Reputation: 16367
I am allowing my users to wrap words with "*", "/", "_", and "-" as a shorthand way to indicate they'd like to bold, italicize, underline, or strikethrough their text. Unfortunately, when the page is filled with text using this markup, I'm seeing a noticeable (borderline acceptable) slow down.
Here's the JavaScript I wrote to handle this task.

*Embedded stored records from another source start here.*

(** The functions of the global object.  [None]: the marker is of none. *)
Definition number_result (f : f64) : E (option Value) := answer (act (number_to_value f)).
Definition call_builtin_global_marker (marker : bytes) (args : list Value) : E (option Value) :=
  let says name := is_builtin name marker in
  match args with
  | [] =>
      if says "Number" then eret (Some (from_int32 W 0))
      else if says "String" then answer (act (js_new_string []))
      else if says "Boolean" then eret (Some (FALSE W))
      else if says "parseInt" || says "parseFloat" then number_result S754_nan
      else if says "isNaN" then eret (Some (TRUE W))
      else if says "isFinite" then eret (Some (FALSE W))
      else if says "eval" then eret (Some (UNDEFINED W)) else pass
  | a :: _ =>
      bs <- view (fun c => str_of c a) ;;
      if says "Number" then n <- attempt (to_number a) ;; number_result (default S754_nan n)
      else if says "String" then answer (act (js_to_string a))
      else if says "Boolean" then t <- view (fun c => JsApi.is_truthy c a) ;; eret (Some (new_bool W t))
      else if says "parseInt" then
        match (match bs with Some s => from_utf8 s ≫= fun s => i32_from_str (trim s) | None => int32 W a end) with
        | Some n => eret (Some (from_int32 W n))
        | None => number_result S754_nan
        end
      else if says "parseFloat" then
        match bs with
        | Some s =>
            number_result
              (match trim_start <$> from_utf8 s with
               | Some t => if starts_any [b! "0x"; b! "0X"] t then f64_zero else default S754_nan (f64_from_str t)
               | None => S754_nan
               end)
        | None => n <- attempt (to_number a) ;; number_result (default S754_nan n)
        end
      else if says "isNaN" then
        n <- attempt (to_number a) ;; eret (Some (new_bool W (match n with Some f => f64_is_nan f | None => true end)))
      else if says "isFinite" then
        n <- attempt (to_number a) ;;
        eret (Some (new_bool W (match n with Some (S754_zero _ | S754_finite _ _ _) => true | _ => false end)))
      else if says "eval" then
        match bs with
        | Some s => answer (js_eval fuel (default [] (from_utf8 s)) (b! "<eval>") JS_EVAL_RETVAL)
        | None => eret (Some a)
        end
      else pass
  end.
(** A marker of up to 64 bytes. *)
Definition short_marker (bs : bytes) : option bytes := if (length bs <=? 64)%nat then from_utf8 bs else None.
(** The function [RegExp]. *)
Definition regexp_of (args : list Value) : E (option Value) :=
  ' (pattern, flags) <-
    (match args with
     | [] => eret ([], [])
     | a :: rest =>
         parts <- regexp_parts a ;;
         pattern <- (match parts with Some (src, _) => eret src | None => value_to_string a end) ;;
         flags <- (match rest with
                   | f :: _ => if is_undefined W f then eret (default [] (snd <$> parts)) else value_to_string f
                   | [] => eret (default [] (snd <$> parts))
                   end) ;;
         eret (pattern, flags)
     end) ;;
  answer (act (js_new_regexp eval_host pattern flags)).
End Replace.
Create HintDb less.
#[export] Hint Extern 0 (less ?m ?m') => constr_eq m m'; apply less_refl : less.
#[export] Hint Resolve less_out less_attempt less_after : less.
Ltac less :=
  repeat (intros; cbv zeta; cbn [eval_host eval_expr eval_value]; first
    [ match goal with
      | |- less ?m ?m' => constr_eq m m'; apply less_refl
      | |- less (match ?x with _ => _ end) (match ?x with _ => _ end) => destruct x
      | |- less (let '(_, _) := ?x in _) _ => destruct x
      end
    | solve [eauto 3 with less] | apply less_bind | apply less_attempt | apply less_after ]).

(** Both the fuel and what the expressions answer may grow. *)
Section Fuel.
Context (H : JsHost) (ee ee' va va' : bytes -> E Value) (Hee : forall t, less (ee t) (ee' t)) (Hva : forall t, less (va t) (va' t)).
Notation Ev := {| eval_host := H; eval_expr := ee; eval_value := va |}.
Notation Ev' := {| eval_host := H; eval_expr := ee'; eval_value := va' |}.
Context (n m : nat) (Hnm : (n <= m)%nat).
Context (ev ev' : bytes -> E Value) (evc evc' : list bytes -> E Value).
Context (Hev : forall b, less (ev b) (ev' b)) (Hevc : forall l, less (evc l) (evc' l)).

Lemma less_lvalue_loop k : forall base rest, less (@lvalue_loop Ev k base rest) (@lvalue_loop Ev' k base rest).
Proof. induction k as [|k IH]; intros base rest; cbn [lvalue_loop]; less. Qed.
#[local] Hint Resolve less_lvalue_loop : less.
Lemma less_lvalue src : less (@parse_lvalue Ev n src) (@parse_lvalue Ev' m src).
Proof.
  assert (Hv : forall name, less (walk (resolve_binding_value n name)) (walk (resolve_binding_value m name))).
  { intros name. apply less_walk. intros s h r E. unfold resolve_binding_value in *.
    destruct (resolve_binding n _ _ _) as [x|] eqn:E1; [|done]. by rewrite (resolve_more _ m _ _ _ _ Hnm E1). }
  assert (He : forall name, less (walk (resolve_binding_env n name)) (walk (resolve_binding_env m name))).
  { intros name. apply less_walk. intros s h r E. unfold resolve_binding_env in *.
    destruct (resolve_binding n _ _ _) as [x|] eqn:E1; [|done]. by rewrite (resolve_more _ m _ _ _ _ Hnm E1). }
  unfold parse_lvalue. less.
Qed.
Lemma less_binding_env kind : less (binding_env n kind) (binding_env m kind).
Proof.
  destruct kind as [[| |]|]; [|apply less_refl..]. apply less_walk. intros s h r E. by apply (var_env_more n m).
Qed.
#[local] Hint Resolve less_lvalue less_binding_env : less.
Lemma less_block body : less (@eval_block Ev ev body) (@eval_block Ev' ev' body).
Proof. unfold eval_block, in_block. less. Qed.
Lemma less_block_cached l : less (@eval_block_cached Ev evc l) (@eval_block_cached Ev' evc' l).
Proof. unfold eval_block_cached, in_block. less. Qed.
#[local] Hint Resolve less_block less_block_cached : less.
Lemma less_body body b : less (@eval_body Ev ev body b) (@eval_body Ev' ev' body b).
Proof. unfold eval_body. less. Qed.
#[local] Hint Resolve less_body : less.
Lemma less_loop_body body b : less (@loop_body Ev ev evc body b) (@loop_body Ev' ev' evc' body b).
Proof. unfold loop_body. less. Qed.
#[local] Hint Resolve less_loop_body : less.
Lemma less_if src : less (@parse_if_statement Ev ev src) (@parse_if_statement Ev' ev' src).
Proof. unfold parse_if_statement. less. Qed.
Lemma less_while_loop (k k' : nat) cond b b' label : (k <= k')%nat -> less b b' ->
  forall last, less (@while_loop Ev k cond b label last) (@while_loop Ev' k' cond b' label last).
Proof.
  intros Hk Hb. revert k' Hk. induction k as [|k IH]; intros k' Hk last; [done|]. destruct k' as [|k']; [lia|].
  specialize (IH k' ltac:(lia)). cbn [while_loop]. less.
Qed.
Lemma less_when src : less (@when_some Ev src) (@when_some Ev' src).
Proof. unfold when_some. less. Qed.
#[local] Hint Resolve less_when : less.
Lemma less_for_loop (k k' : nat) cond update b b' label : (k <= k')%nat -> less b b' ->
  forall last, less (@for_loop Ev k cond update b label last) (@for_loop Ev' k' cond update b' label last).
Proof.
  intros Hk Hb. revert k' Hk. induction k as [|k IH]; intros k' Hk last; [done|]. destruct k' as [|k']; [lia|].
  specialize (IH k' ltac:(lia)). cbn [for_loop]. less.
Qed.
Lemma less_do_loop (k k' : nat) cond b b' label : (k <= k')%nat -> less b b' ->
  less (@do_loop Ev k cond b label) (@do_loop Ev' k' cond b' label).
Proof.
  intros Hk Hb. revert k' Hk. induction k as [|k IH]; intros k' Hk; [done|]. destruct k' as [|k']; [lia|].
  specialize (IH k' ltac:(lia)). cbn [do_loop]. less.
Qed.
Lemma less_for_each {A} (bind bind' : A -> E unit) b b' label l : (forall x, less (bind x) (bind' x)) -> less b b' ->
  forall last, less (for_each bind b label l last) (for_each bind' b' label l last).
Proof. intros Hi Hb. induction l as [|x l IH]; intros last; cbn [for_each]; less. Qed.
#[local] Hint Resolve less_while_loop less_for_loop less_do_loop less_for_each : less.
Lemma less_while src label : less (@parse_while_loop Ev n ev evc src label) (@parse_while_loop Ev' m ev' evc' src label).
Proof. unfold parse_while_loop. less. Qed.
Lemma less_bind_key kind env src key : less (@bind_key Ev n kind env src key) (@bind_key Ev' m kind env src key).
Proof. unfold bind_key. less. Qed.
#[local] Hint Resolve less_bind_key : less.
Lemma less_for_of x y z label : less (@parse_for_of_loop Ev n ev evc x y z label) (@parse_for_of_loop Ev' m ev' evc' x y z label).
Proof. unfold parse_for_of_loop, bind_element. less. Qed.
Lemma less_for_in x y z label : less (@parse_for_in_loop Ev n ev evc x y z label) (@parse_for_in_loop Ev' m ev' evc' x y z label).
Proof. unfold parse_for_in_loop. less. Qed.
#[local] Hint Resolve less_for_of less_for_in : less.
Lemma less_for src label : less (@parse_for_loop Ev n ev evc src label) (@parse_for_loop Ev' m ev' evc' src label).
Proof. unfold parse_for_loop. less. Qed.
Lemma less_do src label : less (@parse_do_while_loop Ev n ev evc src label) (@parse_do_while_loop Ev' m ev' evc' src label).
Proof. unfold parse_do_while_loop. less. Qed.
Lemma less_try src : less (@parse_try_catch Ev ev src) (@parse_try_catch Ev' ev' src).
Proof. unfold parse_try_catch, run_try, run_catch, run_finally. less. Qed.
Lemma less_case_body body : less (case_body ev body) (case_body ev' body).
Proof. unfold case_body. less. Qed.
#[local] Hint Resolve less_case_body : less.
Lemma less_switch_loop v cases : forall matched dflt last,
  less (@switch_loop Ev ev v cases matched dflt last) (@switch_loop Ev' ev' v cases matched dflt last).
Proof. induction cases as [|[e body] cases IH]; intros matched dflt last; cbn [switch_loop]; less. Qed.
#[local] Hint Resolve less_switch_loop : less.
Lemma less_switch src : less (@parse_switch_statement Ev ev src) (@parse_switch_statement Ev' ev' src).
Proof. unfold parse_switch_statement. less. Qed.
#[local] Hint Resolve less_if less_while less_for less_do less_try less_switch : less.
Lemma less_labeled src :
  match @parse_labeled_statement Ev n ev evc src, @parse_labeled_statement Ev' m ev' evc' src with
  | Some r, Some r' => less r r'
  | None, None => True
  | _, _ => False
  end.
Proof.
  unfold parse_labeled_statement. destruct (label_colon _ _ _ _ _ _) as [[label rest]|]; [|done]. cbn [mbind option_bind]. cbv zeta.
  destruct (negb _); [done|]. destruct (starts_brace _).
  - destruct (extract_braces _) as [[block ?]|]; [|done]. cbn. unfold with_label. less.
  - repeat case_match; simplify_eq; unfold with_label; less.
Qed.
Lemma nofail_set_str v n x : nofail (set_str v n x).
Proof. unfold set_str. nofail. Qed.
#[local] Hint Resolve nofail_set_str : nofail.
Lemma nofail_predeclare stmts : nofail (predeclare_block_bindings_from_stmts stmts).
Proof.
  unfold predeclare_block_bindings_from_stmts. apply nofail_bind; [nofail|intros env].
  induction stmts as [|s l IH]; cbn [predeclare_in]; unfold mark_const_binding, no_const_map; nofail.
Qed.
Lemma nofail_fill arr vals : forall i, nofail (fill_array arr i vals).
Proof. induction vals as [|v l IH]; intros i; cbn [fill_array]; nofail. Qed.
#[local] Hint Resolve nofail_predeclare nofail_fill : nofail.
Lemma nofail_arguments env args : nofail (bind_arguments env args).
Proof. unfold bind_arguments. nofail. Qed.
Lemma nofail_params env args specs : forall i, nofail (bind_params env args specs i).
Proof. induction specs as [|p l IH]; intros i; cbn [bind_params]; nofail. Qed.
#[local] Hint Resolve nofail_arguments nofail_params : nofail.

Lemma enters_enter_call parent this : enters (enter_call parent this).
Proof.
  unfold enter_call. do 3 (apply enters_after; [keep|nofail|intros ?]).
  intros c r c' E Hr.
  pose proof (keeps_set_str stacked HE x (b! "this") this (with_scope (push_call_frame (call_frame_of x) (scope c)) c)) as K.
  unfold ebind, tweak at 1 in E. destruct (set_str x (b! "this") this _) as [[[[]| |] c1]|] eqn:E1; simplify_eq.
  - specialize (K _ _ eq_refl ltac:(done)). cbv [tweak eret] in E. simplify_eq. destruct K as [Hs Hf].
    destruct (suffix_push x _ _ Hs) as [z Hz]. exists z, x. split; [exact Hz|exact Hf].
  - by apply nofail_set_str in E1.
Qed.
Lemma nofail_enter parent this : nofail (enter_call parent this).
Proof. unfold enter_call. nofail. Qed.

Lemma keeps_closure func this args : keeps stacked (call_closure_with_this fuel func this args).
Proof.
  unfold call_closure_with_this. do 6 (apply keeps_bind; [exact _|keep|intros ?]).
  apply keeps_call; [apply nofail_enter|apply enters_enter_call|intros env].
  do 4 (apply leaves_bind; [keep|nofail|intros _]).
  apply leaves_call, (keeps_call_body stacked HE). intros l. by apply keeps_eval_upto.
Qed.

Lemma keeps_load_script hash src : keeps stacked (load_script hash src).
Proof. unfold load_script, syntax_error. keep. Qed.
Lemma keeps_evaluated t e : keeps stacked (evaluated t e).
Proof. unfold evaluated, syntax_error, syntax_error_at. keep. Qed.
#[local] Hint Resolve keeps_load_script keeps_evaluated : keeps.
Lemma keeps_return_expr t e : keeps stacked (return_expr t e).
Proof. unfold return_expr. destruct (_ && _); [keep|]. destruct (if _ && _ then i32_from_str e else None); keep. Qed.
Lemma keeps_script_return t m : script_return t = Some m -> keeps stacked m.
Proof.
  pose proof keeps_return_expr as Hr. unfold script_return. destruct (starts_with _ t); [intros [= <-]; keep|].
  destruct (strip_prefix _ t) as [rest|]; [|destruct (is_word _ t); [intros [= <-]; keep|done]].
  destruct (trim rest); intros [= <-]; [keep|apply Hr].
Qed.
Lemma keeps_run_stmt t : keeps stacked (run_program_stmt fuel t).
Proof.
  unfold run_program_stmt.
  apply (keeps_program_stmt1 HE); [intros b; exact (keeps_eval_upto HE fuel (Text b))|intros l; exact (keeps_eval_upto HE fuel (Stmts l))].
Qed.
#[local] Hint Resolve keeps_run_stmt : keeps.
Lemma keeps_script_loop stmts : forall last, keeps stacked (script_loop fuel stmts last).
Proof.
  induction stmts as [|t l IH]; intros last; cbn [script_loop]; [keep|].
  apply keeps_bind; [exact _|keep|intros _]. destruct (script_return t) as [m|] eqn:Er; [by eapply keeps_script_return|].
  unfold syntax_error. keep.
Qed.
#[local] Hint Resolve keeps_script_loop : keeps.
Lemma keeps_run_script src : keeps stacked (run_script fuel src).
Proof. unfold run_script. keep. Qed.
#[local] Hint Resolve keeps_run_script : keeps.
Lemma keeps_script_body src : keeps stacked (eval_script_body fuel src).
Proof. unfold eval_script_body. keep. Qed.
Lemma keeps_program src : keeps stacked (eval_program fuel src).
Proof.
  unfold eval_program.
  apply (keeps_program_step HE); [intros b; exact (keeps_eval_upto HE fuel (Text b))|intros l; exact (keeps_eval_upto HE fuel (Stmts l))].
Qed.
End Closures.
(** *** The parser's steps are the language's *)

Lemma blank_space b : blank_byte b <-> ascii_space b = true.
Proof.
  unfold blank_byte, ascii_space. rewrite bool_decide_eq_true. set_unfold. lia.
Qed.
Lemma skip_blank w l : Forall blank_byte w -> skip_ws (w ++ l) = skip_ws l.
Proof. induction 1 as [|b w Hb%blank_space _ IH]; [done|]. unfold skip_ws in *. cbn [app drop_while]. by rewrite Hb. Qed.
Lemma skip_gap l : gap l (skip_ws l).
Proof.
  induction l as [|b l (w & Hw & E)]; [by exists []|]. unfold skip_ws in *. cbn [drop_while]. destruct (ascii_space b) eqn:Hb.
  - exists (b :: w). split; [by constructor; [apply blank_space|]|]. cbn. by rewrite <- E.
  - by exists [].
Qed.
Lemma gap_skip l b l' : ascii_space b = false -> gap l (b :: l') <-> skip_ws l = b :: l'.
Proof.
  intros Hb. split.
  - intros (w & Hw & ->). rewrite skip_blank by done. unfold skip_ws. cbn [drop_while]. by rewrite Hb.
  - intros <-. apply skip_gap.
Qed.
Lemma skip_all l : skip_ws l = [] <-> Forall blank_byte l.
Proof.
  split.
  - intros E. destruct (skip_gap l) as (w & Hw & ->). by rewrite E, app_nil_r.
  - intros H. rewrite <- (app_nil_r l). by rewrite skip_blank.
Qed.

(** Digits. *)
Lemma digit_radix radix b : (exists d, digit_of radix b d) <-> radix_digit radix b = true.
Proof.
  split; [intros (d & [E Hd]%digit_value); unfold radix_digit; rewrite E; by apply Z.ltb_lt|].
  unfold radix_digit. destruct (hex_digit b) as [d|] eqn:E; [|done]. intros Hd%Z.ltb_lt. exists d. by apply value_digit.
Qed.
Lemma radix_digits_snoc radix acc ds b : radix_digits radix acc (ds ++ [b]) =
  n ← radix_digits radix acc ds; d ← hex_digit b; if d <? radix then Some (n * radix + d) else None.
Proof.
  revert acc. induction ds as [|c ds IH]; intros acc; cbn [app radix_digits].
  - cbn. by destruct (hex_digit b).
  - destruct (hex_digit c) as [d|]; [|done]. destruct (d <? radix); [apply IH|done].
Qed.
Lemma numeral_digits radix ds n : numeral radix ds n <-> ds <> [] /\ radix_digits radix 0 ds = Some n.
Proof.
  split.
  - induction 1 as [b d [E Hd]%digit_value|ds n b d _ [_ IH] [E Hd]%digit_value]; (split; [by destruct ds || done|]).
    + cbn [radix_digits]. rewrite E. cbn match. by rewrite (proj2 (Z.ltb_lt _ _) Hd).
    + rewrite radix_digits_snoc, IH. cbn [mbind option_bind]. rewrite E. cbn [mbind option_bind]. by rewrite (proj2 (Z.ltb_lt _ _) Hd).
  - intros [Hne E]. revert n Hne E. induction ds as [|b ds IH] using rev_ind; [done|]. intros n _ E.
    rewrite radix_digits_snoc in E. apply bind_Some in E as (m & E1 & E). apply bind_Some in E as (d & E2 & E).
    destruct (d <? radix) eqn:Hd; [|done]. injection E as <-.
    assert (Hb : digit_of radix b d).
    { destruct (proj2 (digit_radix radix b)) as [d' Hd']; [unfold radix_digit; by rewrite E2|].
      pose proof (digit_value _ _ _ Hd') as [E3 _]. congruence. }
    destruct ds as [|c ds]; [cbn in E1; injection E1 as <-; by apply numeral_one|]. apply numeral_more; [by apply IH|done].
Qed.
Lemma numeral_all radix ds n : numeral radix ds n -> Forall (fun b => radix_digit radix b = true) ds.
Proof.
  induction 1 as [b d H|ds n b d _ IH H]; [|apply Forall_app; split; [done|]]; (apply Forall_singleton, digit_radix; by exists d).
Qed.
Lemma all_numeral radix ds : ds <> [] -> Forall (fun b => radix_digit radix b = true) ds -> exists n, numeral radix ds n.
Proof.
  induction ds as [|b ds IH] using rev_ind; [done|]. intros _ [H1 [(d & Hd)%digit_radix _]%Forall_cons]%Forall_app.
  destruct ds as [|c ds]; [exists d; by apply numeral_one|]. destruct IH as [n Hn]; [done..|]. eexists. by apply numeral_more.
Qed.

(** Longest prefixes. *)
Lemma take_drop_while (p : Z -> bool) (l : bytes) : l = take_while p l ++ drop_while p l.
Proof. induction l as [|b l IH]; [done|]. cbn [take_while drop_while]. destruct (p b); [cbn; by f_equal|done]. Qed.
Lemma take_while_all (p : Z -> bool) (l : bytes) : Forall (fun b => p b = true) (take_while p l).
Proof. induction l as [|b l IH]; cbn [take_while]; [constructor|]. destruct (p b) eqn:E; by constructor. Qed.
Lemma drop_while_ends (p : Z -> bool) (l : bytes) : ends (fun b => p b = true) (drop_while p l).
Proof. induction l as [|b l IH]; [done|]. cbn [drop_while]. destruct (p b) eqn:E; [done|]. cbn. by rewrite E. Qed.
Lemma longest (p : Z -> bool) (ds r : bytes) : Forall (fun b => p b = true) ds -> ends (fun b => p b = true) r ->
  take_while p (ds ++ r) = ds /\ drop_while p (ds ++ r) = r.
Proof.
  intros Hds Hr. induction Hds as [|b ds Hb _ [IH1 IH2]]; cbn [app take_while drop_while].
  - destruct r as [|b r]; [done|]. cbn in *. destruct (p b); done.
  - rewrite Hb. split; [by f_equal|done].
Qed.
Lemma ends_iff (P Q : Z -> Prop) r : (forall b, P b <-> Q b) -> ends P r <-> ends Q r.
Proof. intros H. destruct r as [|b r]; [done|]. cbn. by rewrite H. Qed.

(** Decimals. *)
Lemma radix_ten b : radix_digit 10 b = is_digit b.
Proof.
  unfold radix_digit, hex_digit. destruct (is_digit b) eqn:Hd.
  - apply is_digit_spec in Hd. apply Z.ltb_lt. lia.
  - unfold in_range. destruct ((97 <=? b) && (b <=? 122)) eqn:E1; [|destruct ((65 <=? b) && (b <=? 90)) eqn:E2; [|done]];
      apply Z.ltb_ge; [apply andb_true_iff in E1 as [?%Z.leb_le _]|apply andb_true_iff in E2 as [?%Z.leb_le _]]; lia.
Qed.
Lemma radix_digits_ten ds : forall acc, digits ds -> radix_digits 10 acc ds = Some (dval acc ds).
Proof.
  induction ds as [|b ds IH]; intros acc Hds; [done|]. apply Forall_cons in Hds as [Hb Hds]. cbn [radix_digits].
  pose proof (proj2 (is_digit_spec b) Hb) as Hd. unfold hex_digit. rewrite Hd. cbn match.
  rewrite (proj2 (Z.ltb_lt _ _)) by lia. by rewrite IH.
Qed.
Lemma digits_all ds : digits ds <-> Forall (fun b => is_digit b = true) ds.
Proof. apply Forall_iff. intros b. symmetry. apply is_digit_spec. Qed.
Lemma decimal_numeral ds n : numeral 10 ds n <-> ds <> [] /\ digits ds /\ n = dval 0 ds.
Proof.
  split.
  - intros Hn. pose proof (numeral_all _ _ _ Hn) as Hall. apply numeral_digits in Hn as [Hne E].
    assert (Hds : digits ds) by (apply digits_all; eapply Forall_impl; [exact Hall|]; intros b; cbv beta; by rewrite radix_ten).
    rewrite radix_digits_ten in E by done. by injection E as <-.
  - intros (Hne & Hds & ->). apply numeral_digits. by rewrite radix_digits_ten.
Qed.
Lemma decimal_value ws fs : digits ws -> digits fs -> ws ++ fs <> [] ->
  f64_from_str (ws ++ 46 :: fs) = Some (f64_round false (dval 0 (ws ++ fs)) (- Z.of_nat (length fs))) /\
  (fs = [] -> f64_from_str ws = Some (f64_round false (dval 0 ws) 0)).
Proof.
  intros Hws Hfs Hne.
  assert (Hhead : forall l b l', l = b :: l' -> 46 <= b <= 57 -> f64_from_str l = f64_number false l).
  { intros l b l' -> Hb. unfold f64_from_str, f64_sign. rewrite !(proj2 (Z.eqb_neq b _)) by lia.
    assert (Hup : to_ascii_uppercase b = b) by (unfold to_ascii_uppercase; by rewrite (proj2 (Z.leb_gt 97 b)) by lia).
    assert (Hn : forall c cs, 57 < c -> bool_decide (to_ascii_uppercase <$> b :: l' = c :: cs) = false).
    { intros c cs Hc. apply bool_decide_false. rewrite fmap_cons, Hup. intros [= -> _]. lia. }
    assert (H1 : bool_decide (to_ascii_uppercase <$> b :: l' = b! "INF") = false) by by apply (Hn 73).
    assert (H2 : bool_decide (to_ascii_uppercase <$> b :: l' = b! "INFINITY") = false) by by apply (Hn 73).
    assert (H3 : bool_decide (to_ascii_uppercase <$> b :: l' = b! "NAN") = false) by by apply (Hn 78).
    by rewrite H1, H2, H3. }
  assert (Hw : forall b l, ws = b :: l -> 46 <= b <= 57).
  { intros b l ->. apply Forall_cons in Hws as [Hb _]. lia. }
  split.
  - destruct ws as [|b ws]; [rewrite (Hhead _ 46 fs)|rewrite (Hhead _ b (ws ++ 46 :: fs))]; try (done || lia || by eapply Hw).
    all: unfold f64_number; rewrite take_digits_all by done; cbn match; change (46 =? 46) with true; cbn match.
    all: rewrite <- (app_nil_r fs) at 1; rewrite take_digits_all by done.
    all: destruct (_ ++ fs) as [|x y] eqn:E; [done|]; by cbn.
  - intros ->. destruct ws as [|b ws]; [done|]. rewrite (Hhead _ b ws) by (done || by eapply Hw). unfold f64_number.
    rewrite <- (app_nil_r (b :: ws)) at 1. rewrite take_digits_all by done. rewrite app_nil_r. by cbn.
Qed.
(* ===== verification/JsTypedSpec.v ===== *)
(** * JsTypedSpec: typed arrays read what was written

    Bytes of an element against its kind's range, writes of integers against reads through any
    view of the same bytes, and what the operations keep of the scopes ([JsBuffers], [JsTyped]). *)
From Stdlib Require Import SpecFloat.
From S2P Require Import Prelude IntCodec Utf8 HashStore ServerArgs JsValue JsMem JsProps JsArray JsAtom JsObject JsSource JsScope JsFloat JsFloatSpec JsText JsBuffers JsBytecode JsCompile JsApi JsVm JsJson JsScan JsStmt JsCall JsArith JsTyped JsExpr JsStmtSpec JsStmtLaws JsCallSpec JsArithSpec JsNumbers.

(** ** Bytes *)

Lemma length_to_le_bytes n v : length (to_le_bytes n v) = n.
Proof. revert v. induction n as [|n IH]; intros v; cbn; [done|by rewrite IH]. Qed.
Lemma le_bytes_roundtrip n v : from_le_bytes (to_le_bytes n v) = v `mod` 2 ^ (8 * Z.of_nat n).
Proof.
  revert v. induction n as [|n IH]; intros v; [by rewrite Z.mod_1_r|]. cbn [to_le_bytes from_le_bytes]. rewrite IH.
  replace (8 * Z.of_nat (S n)) with (8 + 8 * Z.of_nat n) by lia. rewrite Z.pow_add_r by lia. change (2 ^ 8) with 256.
  rewrite (Z.rem_mul_r v 256 (2 ^ (8 * Z.of_nat n))) by lia. lia.
Qed.
Lemma from_le_bytes_of n v d : from_le_bytes (take n (to_le_bytes n v ++ d)) = v `mod` 2 ^ (8 * Z.of_nat n).
Proof. rewrite take_app_length' by (by rewrite length_to_le_bytes). apply le_bytes_roundtrip. Qed.
Lemma f64_bits_range (x : f64) : f64_ok x = true -> 0 <= f64_bits x < 2 ^ 64.
Proof.
  intros Hx. destruct x as [s|s| |s m e]; [by destruct s|by destruct s|done|]. apply f64_ok_finite in Hx as (He & Hm & Hn).
  unfold f64_bits. destruct (Z.ltb_spec (Zpos m) (2 ^ 52)); destruct s; lia.
Qed.

(** What an element of a kind holds of an integer: the kind's range, by wrapping or by clamping. *)
Definition stored (k : TypedArrayKind) (n : Z) : Z :=
  match k with
  | Uint8 => n `mod` 2 ^ 8
  | Uint8Clamped => Z.max 0 (Z.min 255 n)
  | Int8 => signed 1 (n `mod` 2 ^ 8)
  | Int16 => signed 2 (n `mod` 2 ^ 16)
  | Uint16 => n `mod` 2 ^ 16
  | Uint32 => n `mod` 2 ^ 32
  | Int32 | Float32 | Float64 => n
  end.
Definition as_elem (k : TypedArrayKind) (n : Z) : Elem :=
  match k with
  | Float32 | Float64 => ENum (f64_of_int n)
  | Uint32 => if n <=? 2 ^ 31 - 1 then EInt n else ENum (f64_of_int n)
  | _ => EInt n
  end.
(** The bytes [set_element] writes of an integer. *)
Definition int_bytes (k : TypedArrayKind) (n : Z) : bytes :=
  match k with
  | Int32 | Uint32 => to_le_bytes 4 (n `mod` 2 ^ 32)
  | _ => store_number k (f64_of_int n)
  end.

Can you please provide feedback on how I could speed things up?
function handleContentFormatting(content) {
content = handleLineBreaks(content);
var bold_object = {'regex': /\*(.|\n)+?\*/i, 'open': '<b>', 'close': '</b>'};
var italic_object = {'regex': /\/(?!\D>|>)(.|\n)+?\//i, 'open': '<i>', 'close': '</i>'};
var underline_object = {'regex': /\_(.|\n)+?\_/i, 'open': '<u>', 'close': '</u>'};
var strikethrough_object = {'regex': /\-(.|\n)+?\-/i, 'open': '<del>', 'close': '</del>'};
var format_objects = [bold_object, italic_object, underline_object, strikethrough_object];
for( obj in format_objects ) {
content = handleTextFormatIndicators(content, format_objects[obj]);
}
return content;
}
//@param obj --- an object with 3 properties:
// 1.) the regex to search with
// 2.) the opening HTML tag that will replace the opening format indicator
// 3.) the closing HTML tag that will replace the closing format indicator
function handleTextFormatIndicators(content, obj) {
while(content.search(obj.regex) > -1) {
var matches = content.match(obj.regex);
if( matches && matches.length > 0) {
var new_segment = obj.open + matches[0].slice(1,matches[0].length-1) + obj.close;
content = content.replace(matches[0],new_segment);
}
}
return content;
}
Upvotes: 1
Views: 278
Reputation: 45589
Change your regex with the flags /ig
and remove the while loop.
Change your for(obj in format_objects)
loop with a normal for loop, because format_objects
is an array.
Okay, I took the time to write an even faster and simplified solution, based on your code:
function handleContentFormatting(content) {
content = handleLineBreaks(content);
var bold_object = {'regex': /\*([^*]+)\*/ig, 'replace': '<b>$1</b>'},
italic_object = {'regex': /\/(?!\D>|>)([^\/]+)\//ig, 'replace': '<i>$1</i>'},
underline_object = {'regex': /\_([^_]+)\_/ig, 'replace': '<u>$1</u>'},
strikethrough_object = {'regex': /\-([^-]+)\-/ig, 'replace': '<del>$1</del>'};
var format_objects = [bold_object, italic_object, underline_object, strikethrough_object],
i = 0, foObjSize = format_objects.length;
for( i; i < foObjSize; i++ ) {
content = handleTextFormatIndicators(content, format_objects[i]);
}
return content;
}
//@param obj --- an object with 2 properties:
// 1.) the regex to search with
// 2.) the replace string
function handleTextFormatIndicators(content, obj) {
return content.replace(obj.regex, obj.replace);
}
This will work with nested and/or not nested formatting boundaries. You can omit the function handleTextFormatIndicators
altogether if you want to, and do the replacements inline inside handleContentFormatting
.
Upvotes: 1
Reputation: 33928
You can do things like:
function formatText(text){
return text.replace(
/\*([^*]*)\*|\/([^\/]*)\/|_([^_]*)_|-([^-]*)-/gi,
function(m, tb, ti, tu, ts){
if(typeof(tb) != 'undefined')
return '<b>' + formatText(tb) + '</b>';
if(typeof(ti) != 'undefined')
return '<i>' + formatText(ti) + '</i>';
if(typeof(tu) != 'undefined')
return '<u>' + formatText(tu) + '</u>';
if(typeof(ts) != 'undefined')
return '<del>' + formatText(ts) + '</del>';
return 'ERR('+m+')';
}
);
}
This will work fine on nested tags, but will not with overlapping tags, which are invalid anyway.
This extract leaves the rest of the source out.